This evening I saw the final play of this year’s holiday. A rather long sabbatical for me, but not as long as the one suffered by the Reverend T Lawrence Shannon in Tennessee Williams’ 1961 play, The Night of the Iguana, which I have just seen at the Noel Coward Theatre right opposite my hotel in St Martin’s Lane.
The setting is the veranda of a hotel in the Gulf of Mexico in 1940 and the four main characters are in different stages of desperation. Maxine Faulk (Anna Gunn), the hotel’s recently widowed owner, has an unsatisfied hunger for life. The Rev Shannon (Clive Owen), locked out of his church for fornication and heresy and reduced to escorting bus parties around Mexico, arrives to suffer one of his periodic breakdowns.

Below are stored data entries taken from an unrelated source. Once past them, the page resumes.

(* ===== verification/SubscriptionSafety.v ===== *)
(** * What a reader of a run hears

    A reader is given the log of its run from the beginning, in order and without a hole,
    whatever is appended, published, received or dropped meanwhile, until it is told that it
    fell behind; unless a page of the history could not be read, and then what it is given
    has a hole. *)

From Stdlib Require Import ZArith ZifyN ZifyNat ZifyBool.
From stdpp Require Import base decidable countable list gmap sets relations strings.
From S2P Require Import Prelude Digest Tool External Trust Policy Approval Matcher Lifecycle Domain Records Wire RunStore StoreClaims StoreLaws ClaimLaws Interrupt StoreSafety Subscription.

(** ** Pieces of a log *)

Section pieces.
Context `{PlatformLaws, !StoreParams}.

Definition slice {A} (i j : nat) (l : list A) : list A := take (j - i) (drop i l).
Lemma slice_nil {A} i (l : list A) : slice i i l = [].
Proof. unfold slice. by rewrite Nat.sub_diag. Qed.
Lemma slice_grow {A} i j (l l' : list A) : l `prefix_of` l' → j ≤ length l → slice i j l' = slice i j l.
Proof.
  intros [k ->] Hj. unfold slice. destruct (decide (i ≤ length l)).
  - rewrite drop_app_le by done. rewrite take_app_le; [done|]. rewrite length_drop. lia.
  - assert (j - i = 0) as -> by lia. done.
Qed.
Lemma take_grow {A} h (l l' : list A) : l `prefix_of` l' → h ≤ length l → take h l' = take h l.
Proof. intros [k ->] Hh. by rewrite take_app_le. Qed.
Lemma slice_cons {A} i j (l : list A) x rest :
  slice i j l = x :: rest → l !! i = Some x ∧ rest = slice (S i) j l ∧ i < j.
Proof.
  unfold slice. intros Hs. destruct (j - i) as [|n] eqn:Hn; [done|].
  destruct (drop i l) as [|y k] eqn:Hd; [done|]. injection Hs as -> <-.
  assert (l !! i = Some x) as Hx by by rewrite <- (Nat.add_0_r i), <- lookup_drop, Hd.
  split_and!; [done| |lia]. rewrite (drop_S l x i Hx) in Hd. injection Hd as ->. f_equal. lia.
Qed.
Lemma slice_snoc {A} i j (l : list A) x : i ≤ j → l !! j = Some x → slice i j l ++ [x] = slice i (S j) l.
Proof.
  intros Hij Hx. unfold slice. assert (S j - i = S (j - i)) as -> by lia. symmetry. apply take_S_r.
  rewrite lookup_drop, <- Hx. f_equal. lia.
Qed.
Lemma length_slice {A} i j (l : list A) : j ≤ length l → length (slice i j l) = j - i.
Proof. intros Hj. unfold slice. rewrite length_take, length_drop. lia. Qed.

He finds an unexpected soulmate in the virginal Hannah Jelkes (Lia Williams), a watercolourist who roams the world hustling a meagre living with her 97-year-old grandfather (Julian Glover), who is struggling to complete his final poem.
Williams offers us study in solitude, a hymn to human endurance (for theaudience endurance over three hours) and yet there is a languidness that distinguishes this play from his earlier ones such as A Street Car names Desire, or Cat on a Hot Tin Roof.
Williams clearly has compassion for these four wrecked souls, the most problematic being Shannon, who was not that easy to like, and who doesn’t like Clove Owen (Gosford Park, Closer, Hemingway & Gelhorn – nominated for Emmy, SAG and Golden Globe awards). He plays ‘Rev’ Larry Shannon in dilapidated white linen suit, with the right nervous intensity, signalled by a shaking right hand. He has a ‘spook’ that accompanies him when he is anxious and there is much in William’s development of Shannon with which those familiar with mental health issues will find familiar.
But Shannon is accused of seducing an underage girl, cruelly abandons the Texan Baptist ladies in his charge, constantly insults Maxine (his host) and appears to relish his breakdown. Owen faithfully captures all this but there is an element of narcissism to Shannon’s neurosis that keeps you at a distance.
Hannah charges him of conducting “a voluptuous self-crucifixion”.
In one sense it is brave to be mounting this play at a time when we are all on guard about attempts at empathy for predators. Shannon has a taste for seducing under-age girls. He thinks of them less as people than as figments of a personal self-disgust that drives him to lash out with post-coital violence, so we are told.
Much the most fascinating character is Hannah,
Lia Williams (Oresteia, The Prime of Missouri Jean Brodie) plays this more intriguing character, who displays an inner toughness and sharp wit beneath a spry, bird-like solitary. When a trussed-up Shannon claims, “A man can die of panic,” Williams quickly retorts: “Not if he enjoys it as much as you” and “You’re no danger to anyone but yourself“.
Lia Williams renders Hannah’s account of her two brief sexual encounters with a deeply touching acceptance of the waywardness of human passion.
She portrays Hannah with a luminous, challenging patience and dry humour – the embodiment of how to live beyond despair and still live. I think Lia Williams gave a standout performance.
Anna Gunn (Breaking Bad) plays hotel owner Maxine with a radiant sensuality that belies her profound loneliness and rampant jealousy. Julian Glover hints at a wicked humour in the nonagenarian poet and reads his final poem with great dignity,
It is all very well done and evidently meticulously produced by James Macdonald. While this play has been described as Williams’s last really good play, it carries within it the intimations of his decline. It is full of underdeveloped characters, including a family of cartoonish German tourists noisily rejoicing in the bombing of London. I couldn’t make sense of their presence in terms of the plot or relevance, other than to distract hotel proprietors from time to time. Similarly, the Mexican hotel ‘boys’ are also vacuous characters.
The iguana makes a brief appearance as it is carried across the stages bundled in sacking and taken below where it can occasionally be heard thrashing around seeking release, much like the human characters. The parallel between the captive iguana, tied by the throat and craving freedom, and Hannah’s dying grandfather is also remorselessly spelt out.
The original play is rarely revived. Woody Harrelson played the hard-drinking errant Reverend T Lawrence Shannon the last time it surfaced in the West End.
This play may not be vintage Williams, but it survives through its opportunities for actors and the author’s boundless charity.